A Result library must decide when its pipeline actually runs. Two camps dominate. The lazy camp, exemplified by Effect, builds a description of the computation and defers execution until the consumer says "now." The eager camp, exemplified by antithrow and neverthrow, runs the computation as soon as it is expressed. antithrow sits firmly in the eager camp.

What eager means

When you write

const pending = fetch("https://example.com").map((response) => response.status);

the network request starts immediately. fetch returns a Pending<Response, …> that is already backed by a live Promise. .map attaches a transformation to the underlying promise and returns a new Pending. Nothing waits for you to subscribe, await, or run a driver.

This matches the semantics of plain Promise and of throwing code. If you have called the function, the effect has started.

What lazy would give you

Lazy systems delay the effect until a terminal step. That has genuine upsides:

  • Composing two pipelines without running either is cheap.
  • You can retry, timeout, cancel, or bracket a pipeline uniformly, because execution is under the library's control.
  • Dependency injection becomes tractable — effects declare their requirements and the runtime supplies them.

These are the features Effect is built around. antithrow deliberately trades them away.

Why antithrow chose eager

Three reasons.

Mental model alignment. JavaScript developers already have a lazy-eager split baked in: Promise is eager, generators are lazy, functions are eager. antithrow inherits the eager half so nothing about it surprises a TypeScript developer. Pending is a Promise you can branch on, not a description of one.

Interop cost. Every piece of JavaScript, including the runtime and the standard library, is eager. A lazy Result library would need to wrap and adapt everything, every time it crosses into user code. antithrow's Result.try and Pending integrate with raw promises and callbacks without ceremony, because it shares their execution model.

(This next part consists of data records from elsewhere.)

Lemma keeps_world_lift {E A} (c : result E A) : keeps_world (lift c).
Proof. done. Qed.
Lemma keeps_world_ret {E A} (a : A) : keeps_world (ret (E := E) a).
Proof. done. Qed.
Lemma keeps_world_throw {E A} (e : E) : keeps_world (throw (A := A) e).
Proof. done. Qed.
Lemma keeps_world_attempt {E F A} (c : call (S * W) E A) :
  keeps_world c → keeps_world (attempt (F := F) c).
Proof. intros Hc sw. apply (Hc sw). Qed.
Lemma keeps_world_on_store {E A} (c : call S E A) : keeps_world (on_store c).
Proof. intros sw. unfold on_store. by destruct (c sw.1). Qed.
Lemma keeps_world_stop {E A} (b : bool) (e : E) (k : call (S * W) E A) :
  keeps_world k → keeps_world (if b then throw e else k).
Proof. by destruct b. Qed.

Lemma via_lift st {E A} (c : result E A) : via st (lift c).
Proof. by intros sw. Qed.
Lemma via_bind_lift st {E A B} (c : result E A) (k : A → call (S * W) E B) :
  (∀ a, c = Ok a → via st (k a)) → via st (cbind (lift c) k).
Proof. intros Hk sw. unfold cbind, lift. destruct c; [by apply Hk|done..]. Qed.
Lemma via_ret st {E A} (a : A) : via st (ret (E := E) a).
Proof. by intros sw. Qed.
Lemma via_throw st {E A} (e : E) : via st (throw (A := A) e).
Proof. by intros sw. Qed.
Lemma via_attempt st {E F A} (c : call (S * W) E A) : via st c → via st (attempt (F := F) c).
Proof. intros Hc sw. apply (Hc sw). Qed.
Lemma via_stop st {E A} (b : bool) (e : E) (k : call (S * W) E A) :
  via st k → via st (if b then throw e else k).
Proof. destruct b; [|done]. intros _. apply via_throw. Qed.
Lemma via_on_world st {E A} (c : call W E A) : via st (on_world c).
Proof. intros sw. unfold on_world. by destruct (c sw.2). Qed.
Lemma via_on_store st {E A} (c : call S E A) :
  (∀ s, rtc (store_step st) s (c s).2) → via st (on_store c).
Proof. intros Hc sw. unfold on_store. specialize (Hc sw.1). by destruct (c sw.1). Qed.
Lemma call_map_err_state {E F A} (f : E → F) (c : call S E A) s :
  (call_map_err f c s).2 = (c s).2.
Proof. done. Qed.

End frames.

#[export] Hint Resolve keeps_world_bind keeps_world_lift keeps_world_ret keeps_world_throw
  keeps_world_attempt keeps_world_on_store keeps_world_stop : frame.
#[export] Hint Resolve via_bind_lift | 0 : frame.
#[export] Hint Extern 0 (via _ _) =>
  match goal with
  | E : ok_or (Some _) _ = Ok _ |- _ => injection E as <-
  | E : expect (Some _) = Ok _ |- _ => injection E as <-
  end : frame.
#[export] Hint Resolve via_bind via_lift via_ret via_throw via_attempt via_stop
  via_on_world via_on_store : frame.
#[export] Hint Extern 2 (rtc (store_step _) _ _) =>
  rewrite ?call_map_err_state; apply rtc_once; constructor : frame.
#[export] Hint Extern 1 (keeps_world (match ?x with _ => _ end)) => destruct x : frame.
#[export] Hint Extern 1 (via _ (match ?x with _ => _ end)) => destruct x : frame.

Ltac frame := intros; auto 20 with frame.

Section engine_frames.
Context {S W : Type} `{Externals} (e : ExecutionEngine S W).

Lemma enforce_delegation_world op dom ctx : keeps_world (enforce_delegation e op dom ctx).
Proof. unfold enforce_delegation. frame. Qed.
Hint Resolve enforce_delegation_world : frame.

Lemma authorize_world op v input ctx ap : keeps_world (authorize e op v input ctx ap).
Proof. unfold authorize. frame. Qed.

Lemma acquire_world h op v input ctx tok : keeps_world (acquire_replay e h op v input ctx tok).
Proof. unfold acquire_replay. frame. Qed.

Lemma fail_claim_world {A} c t x : keeps_world (fail_acquired_claim (A := A) e c t x).
Proof. unfold fail_acquired_claim. frame. Qed.
Hint Resolve fail_claim_world : frame.

Lemma check_benchmark_world en op v ctx c : keeps_world (check_benchmark e en op v ctx c).
Proof. unfold check_benchmark. frame. Qed.

Lemma persist_world ctx c o : keeps_world (persist e ctx c o).
Proof. unfold persist. frame. Qed.

Context (st : ExecutionStore S) (Hst : e_storage e = Some st).

Lemma enforce_delegation_via op dom ctx : via st (enforce_delegation e op dom ctx).
Proof using Hst. unfold enforce_delegation. rewrite Hst. frame. Qed.
Hint Resolve enforce_delegation_via : frame.

Lemma authorize_via op v input ctx ap : via st (authorize e op v input ctx ap).
Proof using Hst. unfold authorize. frame. Qed.

Lemma acquire_via h op v input ctx tok : via st (acquire_replay e h op v input ctx tok).
Proof using Hst. unfold acquire_replay. rewrite Hst. frame. Qed.

Lemma fail_claim_via {A} c t x : via st (fail_acquired_claim (A := A) e c t x).
Proof using Hst. unfold fail_acquired_claim. rewrite Hst. frame. Qed.
Hint Resolve fail_claim_via : frame.

Lemma check_benchmark_via en op v ctx c : via st (check_benchmark e en op v ctx c).
Proof using Hst. unfold check_benchmark. rewrite Hst. frame. Qed.

Lemma run_handler_via h op v input ctx c ev id :
  via st (run_handler e h op v input ctx c ev id).
Proof using Hst. unfold run_handler. frame. Qed.

Lemma persist_via ctx c o : via st (persist e ctx c o).
Proof using Hst. unfold persist. rewrite Hst. frame. Qed.

End engine_frames.

(** ** Authority *)

Section authority.
Context {S W : Type} `{Externals}.
Implicit Types (e : ExecutionEngine S W) (context : ExecutionContext).

(** The grant that a context names: it is in the chain, it covers the operation,
    and when there is a store it is the stored grant and names the actor. *)
Definition grant_covers e context (s : S) (operation domain : string) (id : Uuid) : Prop :=
  ∃ chain grant, ctx_delegation_chain context = Some chain ∧ grant ∈ grants chain
    ∧ delegation_id grant = id
    ∧ scope_allows_operation (scope grant) operation domain = true
    ∧ ∀ st, e_storage e = Some st →
        (load_delegation st id s).1 = Ok (Some grant)
        ∧ recipient grant = ctx_actor context.

(** What must hold for a call to be dispatched. *)
Record authorized e (operation version : string) (input : json) context
    (approval : option (ApprovalGrant * Principal)) (s : S) (entry : RegistryEntry) : Prop := {
  auth_entry : find (e_registry e) operation version = Some entry;
  auth_status : re_status entry ≠ Sunset;
  auth_human :
    re_governance entry = HumanOnly →
    ctx_principal_kind context = Some Human
    ∨ ∃ grant trusted, approval = Some (grant, trusted)
        ∧ verify_for_execution grant (e_keypair e) trusted operation version input
            (ctx_actor context) (ctx_timestamp context) = Ok ();
  auth_chain chain :
    ctx_delegation_chain context = Some chain →
    validate chain (ctx_actor context) (ctx_timestamp context) = Ok ();
  auth_grant id :
    ctx_delegation_id context = Some id →
    grant_covers e context s operation (re_domain entry) id;
}.

Lemma position_Some {A} (p : A → bool) l i :
  position p l = Some i → ∃ x, l !! i = Some x ∧ p x = true.
Proof.
  revert i. induction l as [|x l IH]; intros i; simpl; [done|].
  destruct (p x) eqn:Hp; [intros [= <-]; eauto|].
  intros (j & Hj & ->)%fmap_Some. apply IH in Hj. done.
Qed.

Lemma find_Some {A} (p : A → bool) l x : List.find p l = Some x → x ∈ l ∧ p x = true.
Proof. intros [Hin Hp]%List.find_some. split; [by apply list_elem_of_In|done]. Qed.

Lemma on_store_Ok {E A} (c : call S E A) (sw : S * W) a sw' :
  on_store c sw = (Ok a, sw') ↔ c sw.1 = (Ok a, sw'.1) ∧ sw'.2 = sw.2.
Proof. unfold on_store. destruct (c sw.1), sw'. simpl. naive_solver. Qed.

Lemma enforce_delegation_Ok e op dom ctx sw sw' :
  enforce_delegation e op dom ctx sw = (Ok (), sw') →
  ∃ id chain, ctx_delegation_id ctx = Some id ∧ ctx_delegation_chain ctx = Some chain
    ∧ validate chain (ctx_actor ctx) (ctx_timestamp ctx) = Ok ()
    ∧ grant_covers e ctx sw.1 op dom id.
Proof.
  unfold enforce_delegation. intros E. call_inv.
  match goal with E : ctx_delegation_id ctx = Some ?i |- _ => rename i into id end.
  match goal with E : ctx_delegation_chain ctx = Some ?c |- _ => rename c into chain end.
  exists id, chain. split_and!; [done..|]. unfold grant_covers.
  destruct (e_storage e) as [st|]; call_inv.
  - match goal with E : on_store _ _ = (Ok _, _) |- _ => apply on_store_Ok in E as [E _] end.
    call_inv.
    match goal with E : position _ _ = Some _ |- _ =>
      apply position_Some in E as (g & Hg & Hid) end.
    simplify_eq/=. res_inv. exists chain, g. split_and!; auto.
    + by eapply list_elem_of_lookup_2.
    + intros st' [= <-]. split; [|congruence].
      match goal with E : load_delegation _ _ _ = _ |- _ => by rewrite E end.
  - match goal with E : List.find _ _ = Some _ |- _ => apply find_Some in E as [? ?] end.
    res_inv. eexists chain, _. split_and!; eauto. by intros st [=].
Qed.

Lemma authorize_Ok e op v input ctx ap sw entry sw' :
  authorize e op v input ctx ap sw = (Ok entry, sw') →
  authorized e op v input ctx ap sw.1 entry.
Proof.
  unfold authorize. intros E. call_inv.
  match goal with E : check_governance _ _ _ _ _ _ _ = Ok _ |- _ => rename E into Hg end.
  match goal with E : (match ctx_delegation_id ctx with _ => _ end) _ = _ |- _ =>
    rename E into Hd end.
  split; [done|done| | |].
  - intros Hh. unfold check_governance in Hg. rewrite bool_decide_true in Hg by done.
    simpl in Hg. case_bool_decide; simpl in Hg; [by left|right].
    destruct ap as [[g t]|]; [|done]. res_inv. eauto.
  - intros chain Hc. rewrite Hc in Hd. destruct (ctx_delegation_id ctx) eqn:Hi.
    + apply enforce_delegation_Ok in Hd as (? & ? & _ & Hc' & Hv & _). by simplify_eq.
    + call_inv. done.
  - intros id Hi. rewrite Hi in Hd.
    apply enforce_delegation_Ok in Hd as (? & ? & Hi' & _ & _ & Hg'). by simplify_eq.
Qed.

(** C17: nothing runs without authority.  If an execution changed the world that
    handlers act on, or returned a result, then the operation is registered and
    not sunset, a human-only operation was executed by a human or under a verified
    approval of exactly this call, a supplied delegation chain is valid for the
    actor at that time, and a named grant is in the chain (and in the store, for
    the actor) and covers the operation. *)
Theorem execute_requires_authority e (operation version : string) (input : json) context
    (approval : option (ApprovalGrant * Principal)) (evidence_required : bool)
    (ids : FreshIds) (sw sw' : S * W) (r : result ExecutionError.t InternalExecutionOutcome)
    (E : execute_inner e operation version input context approval evidence_required ids sw
         = (r, sw'))
    (Hran : sw'.2 ≠ sw.2 ∨ is_ok r = true) :
  ∃ entry, authorized e operation version input context approval sw.1 entry.
Proof.
  unfold execute_inner in E.
  destruct (authorize e operation version input context approval sw) as [[entry|x|] s1] eqn:A.
  - exists entry. by eapply authorize_Ok.
  - exfalso. pose proof (authorize_world e operation version input context approval sw) as Hw.
    unfold cbind in E. rewrite A in E, Hw. injection E as <- <-. by destruct Hran.
  - exfalso. pose proof (authorize_world e operation version input context approval sw) as Hw.
    unfold cbind in E. rewrite A in E, Hw. injection E as <- <-. by destruct Hran.
Qed.

End authority.

(** ** Evidence *)

Section evidence.
Context {S W : Type} `{HL : ExternalsLaws}.
Implicit Types (e : ExecutionEngine S W) (context : ExecutionContext).

(** What a proof says about a call. *)
Definition proof_binds (p : Proof_) (operation version : string) (input output : json)
    : Prop :=
  pb_operation (body p) = operation +:+ "::" +:+ version
  ∧ digest_of OperationInput input = Ok (pb_input_digest (body p))
  ∧ digest_of OperationOutput output = Ok (pb_output_digest (body p)).

(** A proof that this engine made for this call. *)
Definition proof_minted e context (p : Proof_) : Prop :=
  pb_actor (body p) = ctx_actor context
  ∧ pb_delegation_id (body p) = ctx_delegation_id context
  ∧ pb_timestamp (body p) = ctx_timestamp context
  ∧ ctx_actor context = kp_principal_id (e_keypair e)
  ∧ Proof_verify p (pr_public_key (principal_from_keypair (e_keypair e))) = Ok ().

Lemma Proof_sign_Ok (p q : Proof_) kp :
  Proof_sign p kp = Ok q →
  body q = body p ∧ kp_principal_id kp = pb_actor (body p)
  ∧ Proof_verify q (pr_public_key (principal_from_keypair kp)) = Ok ().
Proof using HL.
  unfold Proof_sign. intros E. res_inv. split_and!; [done..|].
  unfold Proof_verify. cbn [body signature].
  match goal with E : signing_payload p = Ok ?s |- _ =>
    change (signing_payload {| body := body p; signature := sign kp s |})
      with (signing_payload p); rewrite E end.
  cbn [rbind]. unfold verify, sign. simpl. by rewrite ed25519_sign_verify.
Qed.

Lemma digest_of_Ok k v s : canonicalize v = Ok s → digest_of k v = Ok (digest k s).
Proof. intros E. unfold digest_of. by rewrite E. Qed.

Lemma create_operation_proof_Ok e op v input output ctx id p :
  create_operation_proof e op v input output ctx id = Ok p →
  proof_binds p op v input output ∧ proof_minted e ctx p ∧ pb_id (body p) = id.
Proof using HL.
  unfold create_operation_proof, create_proof. intros E. res_inv.
  match goal with E : Proof_sign _ _ = Ok _ |- _ =>
    apply Proof_sign_Ok in E as (Hb & Ha & Hv) end.
  unfold proof_binds, proof_minted. rewrite Hb. simpl in *.
  split_and!; auto using digest_of_Ok.
Qed.

Lemma fail_claim_not_Ok {A} e c t x sw a sw' :
  fail_acquired_claim (A := A) e c t x sw ≠ (Ok a, sw').
Proof.
  unfold fail_acquired_claim. intros E. destruct c as [c|]; [|done]. call_inv.
  match goal with E : (match ?r with _ => _ end) _ = (Ok _, _) |- _ => by destruct r end.
Qed.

Incremental adoption. You can replace one throwing function at a time. A lazy framework wants you to run the entire application inside its runtime. antithrow works fine if one module returns Result and the rest still throw.

Consequences you should know

Because Pending is eager, three things are true:

  1. Constructing a Pending starts work. If you have side-effectful code that must not fire, do not wrap it in Result.try or Result.fromPromise until you are ready.
  2. Retrying requires re-running the producer. .orElse(() => fetch(url)) works because the thunk is invoked on failure; reusing the same Pending would yield the same settled result.
  3. Chaining is attach-on-settle, not evaluate-on-demand. .map on a Pending attaches to the underlying promise; the transformation runs when the promise resolves, regardless of whether anything is listening.

If you need the lazy properties — uniform cancellation, resource brackets, retries by description — consider Effect. If you want Rust's Result fitted to JavaScript's execution model, use antithrow.